Portuguese activity, recommended to eighth grade students, aims to study the compound subject. When is a subject composed? Find out by answering the questions based on the text about bois-bumbá, Caprichoso and Garantido, from the traditional Festival de Parintins! Come on guys?
This Portuguese language activity is available for download in an editable Word template, ready to print in PDF and also the completed activity.
Download this Portuguese exercise at:
SCHOOL: DATE:
PROF: CLASS:
NAME:
Read:
Artists, seamstresses, welders and designers handle iron, wood, Styrofoam and fabric. In the shed of the Garantido ox, the one with the red heart, everyone works hard (they never use the verb to care for) to prepare a spectacle that surpasses the rival's. Last year, Caprichoso, the one with the blue star, won the bois-bumbá contest at the famous Festival de Parintins, which every end of June attracts around 100,000 people to the sweet island located on the right bank of the river Amazons. In the corral of the capricious crowd, “allegorists”, dancers and percussionists prefer not to say that a new victory is guaranteed.
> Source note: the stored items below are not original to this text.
(** The new key fits in once the ranges of the screens' keys have moved. *)
Lemma register_stable t key size st1 v1 st2 v2 :
  stable st1 v1 -> t <> PRIVATE_XSELINUX -> 0 <= size <= 2147483640 ->
  s_offset (global_keys st1 t) + key_bytes size < 2147483648 ->
  wf st2 v2 -> raised (key_bytes size) t (fun gi => is_Some (screen_at st1 gi.1 gi.2)) st1 v1 st2 v2 ->
  static st2 v2 key -> (forall t', key ∉ g_keys v2 (None, t')) ->
  (forall sl, slot_type sl = t -> cleared Fixup_dixReallocPrivates (key_bytes size) st1 v1 sl) ->
  stable (with_key t key size st2) (key_added t key (key_bytes size) v2).
Proof.
  intros Hst1 Ht Hsize Hn Hwf2 Hra Hkey Hunl Hroom.
  pose proof (ra_ghost _ _ _ _ _ _ _ Hra) as Eg. pose proof (ra_gk _ _ _ _ _ _ _ Hra) as Egk.
  destruct (key_bytes_bounds _ Hsize) as [Hb _]. split.
  - apply added_wf; try done; [by rewrite Egk|]. intros sl p Hp Hsl q Hq.
    rewrite (ra_slots _ _ _ _ _ _ _ Hra) in Hq. rewrite Eg. by apply (Hroom sl Hsl).
  - intros t' Ht'. rewrite Eg. by apply (sb_base _ _ Hst1).
  - intros gpu i t' [ss Hss]. change (g_low (key_added t key (key_bytes size) v2)) with (g_low v2).
    change (sets_at st2 gpu i = Some ss) in Hss.
    destruct (ra_sets _ _ _ _ _ _ _ Hra _ _ _ Hss) as (ss1 & Hss1 & _).
    assert (is_Some (sets_at st1 gpu i)) as Hs1 by by exists ss1.
    rewrite with_key_gk, Egk. case_decide as Hd.
    + subst t'. rewrite (ra_in _ _ _ _ _ _ _ Hra (gpu, i)).
      * cbn. by rewrite (sb_low _ _ Hst1).
      * unfold sets_at in Hss1. cbn -[screen_at]. destruct (screen_at st1 gpu i); [by eexists|done].
    + rewrite (ra_out _ _ _ _ _ _ _ Hra) by tauto. by apply (sb_low _ _ Hst1).
  - intros sl p Hp. change (slot_get st2 sl = Some p) in Hp. rewrite (ra_slots _ _ _ _ _ _ _ Hra) in Hp.
    destruct (sb_data _ _ Hst1 _ _ Hp) as [E1 E2]. rewrite with_key_gk, Egk. unfold g_end in *. rewrite Eg. cbn.
    split; [done|]. case_decide as Hd; [|done]. rewrite Hd in E2. cbn.
    rewrite length_app, Nat2Z.inj_add, zeros_length by lia. lia.
Qed.

Section RegisterOne.
Context (env : heap_env) (st : PrivState) (v : ghost) (key : Z) (r : DevPrivateKeyRec)
  (t : DevPrivateType) (size : Z).
Context (Hst : stable st v) (Ht : t <> PRIVATE_XSELINUX)
  (Hr : m_keys (ps_mem st) !! key = Some r) (Hi : k_initialized r = false) (Hkey : static st v key)
  (Hsize : 0 <= size <= 2147483640)
  (Hn : s_offset (global_keys st t) + key_bytes size < 2147483648)
  (Hns : forall gpu i ss, sets_at st gpu i = Some ss -> s_offset (ss t) + key_bytes size < 2147483648)
  (Hearly : allocated_early t = true \/ s_created (global_keys st t) = 0).

Lemma register_one : exists st' ok v',
  dixRegisterPrivateKey env st key t size = Ret (st', ok) /\
  if ok : bool then key_registered t key size st v st' v' else room_failed st v st' v' /\ no_memory env.
Proof.
  destruct (key_bytes_bounds _ Hsize) as [Hb _].
  unfold dixRegisterPrivateKey. rewrite Hr. cbn [obind_opt]. rewrite Hi, decide_False by done.
  destruct (make_room_spec env (key_bytes size) ltac:(lia) st v t Hst Hearly Hn)
    as (st1 & ok & v1 & -> & Hst1 & Hk1 & Hroom & Hmem). cbn [obind].
  assert (forall t' a, a ∈ g_keys v (None, t') -> m_keys (ps_mem st1) !! a = m_keys (ps_mem st) !! a) as Hcells.
  { intros t' a Ha. apply (kp_static _ _ _ _ _ _ Hk1). by eapply static_global; [apply Hst|]. }
  destruct (kp_ghost _ _ _ _ _ _ Hk1) as (Eb & El & Ed & Et).
  destruct ok; cbn [negb].
  2:{ exists st1, false, v1. split; [done|]. split; [split; try done; try apply Hk1; intros D; by eapply kept_screens|by apply Hmem]. }
  destruct (kp_static _ _ _ _ _ _ Hk1 _ Hkey) as [Hkey1 Hr1]. rewrite Hr in Hr1.
  destruct (grow_screen_specific_set_spec st1 v1 t (key_bytes size) (sb_wf _ _ Hst1) ltac:(lia))
    as (st2 & v2 & Eg & Hwf2 & Hra).
  { intros gpu i ss Hss. destruct (kp_sets _ _ _ _ _ _ Hk1 _ _ _ Hss) as (ss0 & H0 & E0).
    destruct (E0 t) as [-> _]. by eapply Hns. }
  destruct (raised_static _ _ _ _ _ _ _ _ Hra Hkey1) as [Hkey2 Hr2]. rewrite Hr1 in Hr2.
  pose proof (ra_ghost _ _ _ _ _ _ _ Hra) as Eg2. pose proof (ra_gk _ _ _ _ _ _ _ Hra) as Egk2.
  pose proof (kp_gk _ _ _ _ _ _ Hk1) as Egk1.
  erewrite grow_screen_specific_gk by exact Eg. cbn [obind].
  unfold setup_key. cbn [ps_mem set_field]. rewrite Hr2. cbn [obind].
  match goal with |- exists st' ok v', Ret (?s, true) = _ /\ _ => assert (s = with_key t key size st2) as -> end.
  { unfold with_key. rewrite Egk1, !(i32_small size), (i32_small (s_offset _)), (u32_small (s_offset _ + _))
      by (destruct (global_offset_range _ _ t (sb_wf _ _ Hst)); lia).
    cbn. rewrite set_of_eq. cbn. by rewrite Egk2, Egk1. }
  eexists _, true, (key_added t key (key_bytes size) v2). split; [reflexivity|].
  assert (Hunl : forall t', key ∉ g_keys v (None, t')).
  { intros t'. eapply (unlisted st); [apply Hst|by intros ??? [=]|exact Hr|done]. }
  assert (Hk2 : forall t', g_keys v2 (None, t') = g_keys v (None, t')).
  { intros t'. rewrite Eg2. apply (kp_global _ _ _ _ _ _ Hk1). }
  assert (Hdom : forall sl, is_Some (slot_get st2 sl) <-> is_Some (slot_get st sl)).
  { intros sl. rewrite (ra_slots _ _ _ _ _ _ _ Hra). apply (kp_dom _ _ _ _ _ _ Hk1). }
  split.
  - apply register_stable with (st1 := st1) (v1 := v1); try done; [by rewrite Egk1|intros t'; by rewrite Hk2|by apply Hroom].
  - exact Hdom.
  - cbn. by rewrite (ra_objects _ _ _ _ _ _ _ Hra), (kp_objects _ _ _ _ _ _ Hk1).
  - intros t'. rewrite added_keys, Hk2. by case_decide; case_decide; try congruence.
  - cbn. rewrite lookup_insert_eq. by rewrite Egk2, Egk1.
  - intros t' a Ha. rewrite (added_cell st2 v2 t key size Hkey2) with (o := (None, t')).
    + rewrite (ra_keys _ _ _ _ _ _ _ Hra); [by eapply Hcells|]. intros gpu i.
      assert (static st v a) as Hsa by by eapply static_global; [apply Hst|].
      apply (kp_static _ _ _ _ _ _ Hk1) in Hsa as [Hsa _]. apply Hsa.
    + intros t''. by rewrite Hk2.
    + by rewrite Hk2.
  - cbn. by rewrite Eg2.
  - intros sl. cbn. rewrite Eg2. cbn. by rewrite Ed.
  - intros t'. rewrite with_key_gk, Egk2, Egk1. by case_decide; [subst|].
  - intros gpu i ss2 Hss2. change (sets_at st2 gpu i = Some ss2) in Hss2.
    destruct (ra_sets _ _ _ _ _ _ _ Hra _ _ _ Hss2) as (ss1 & H1 & F1 & _).
    destruct (kp_sets _ _ _ _ _ _ Hk1 _ _ _ H1) as (ss0 & H0 & F0). exists ss0. split; [done|].
    intros t'. destruct (F1 t') as [-> F], (F0 t') as [Eo ->]. split; [done|]. intros Hne. rewrite F; [done|congruence].
  - etransitivity; [exact (kp_brk _ _ _ _ _ _ Hk1)|]. rewrite <- (ra_brk _ _ _ _ _ _ _ Hra). done.
Qed.
End RegisterOne.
They say, yes, in all letters, that it is assured.
POMPEU, Fernanda. “Tasty and guaranteed”.
Question 1 - Identify, by means of a line, the subject composed in the fragment that introduces the text above:
"Artists, seamstresses, welders and designers handle iron, wood, Styrofoam and fabric."
Question 2 - The verb, present in the fragment above, expresses:
( ) an action of the compound subject.
( ) a state of the compound subject.
( ) a characteristic of the composite subject.
Question 3 - There is a compound subject in the passage:
( ) “[…] everyone takes care (never use the verb to care for) to prepare a show […]”
( ) “[…] dancers and percussionists prefer not to say that a new victory is guaranteed.”
( ) "They say, yes, in all letters, that it is assured."
Question 4 – In the passage noted above, the subject is composed because:
( ) has more than one core.
( ) has more than one word.
( ) has more than one noun.
Question 5 - In the phrase “Caprichoso and Guaranteed stir the Festival of Parintis!”, the nuclei of the composite subject are:
( ) the adjectives “Caprichoso” and “Guaranteed”.
( ) the verbs “Caprichoso” and “Guaranteed”.
( ) the nouns “Caprichoso” and “Guaranteed”.
Per Denyse Lage Fonseca – Graduated in Languages and specialist in distance education.
At answers are in the link above the header.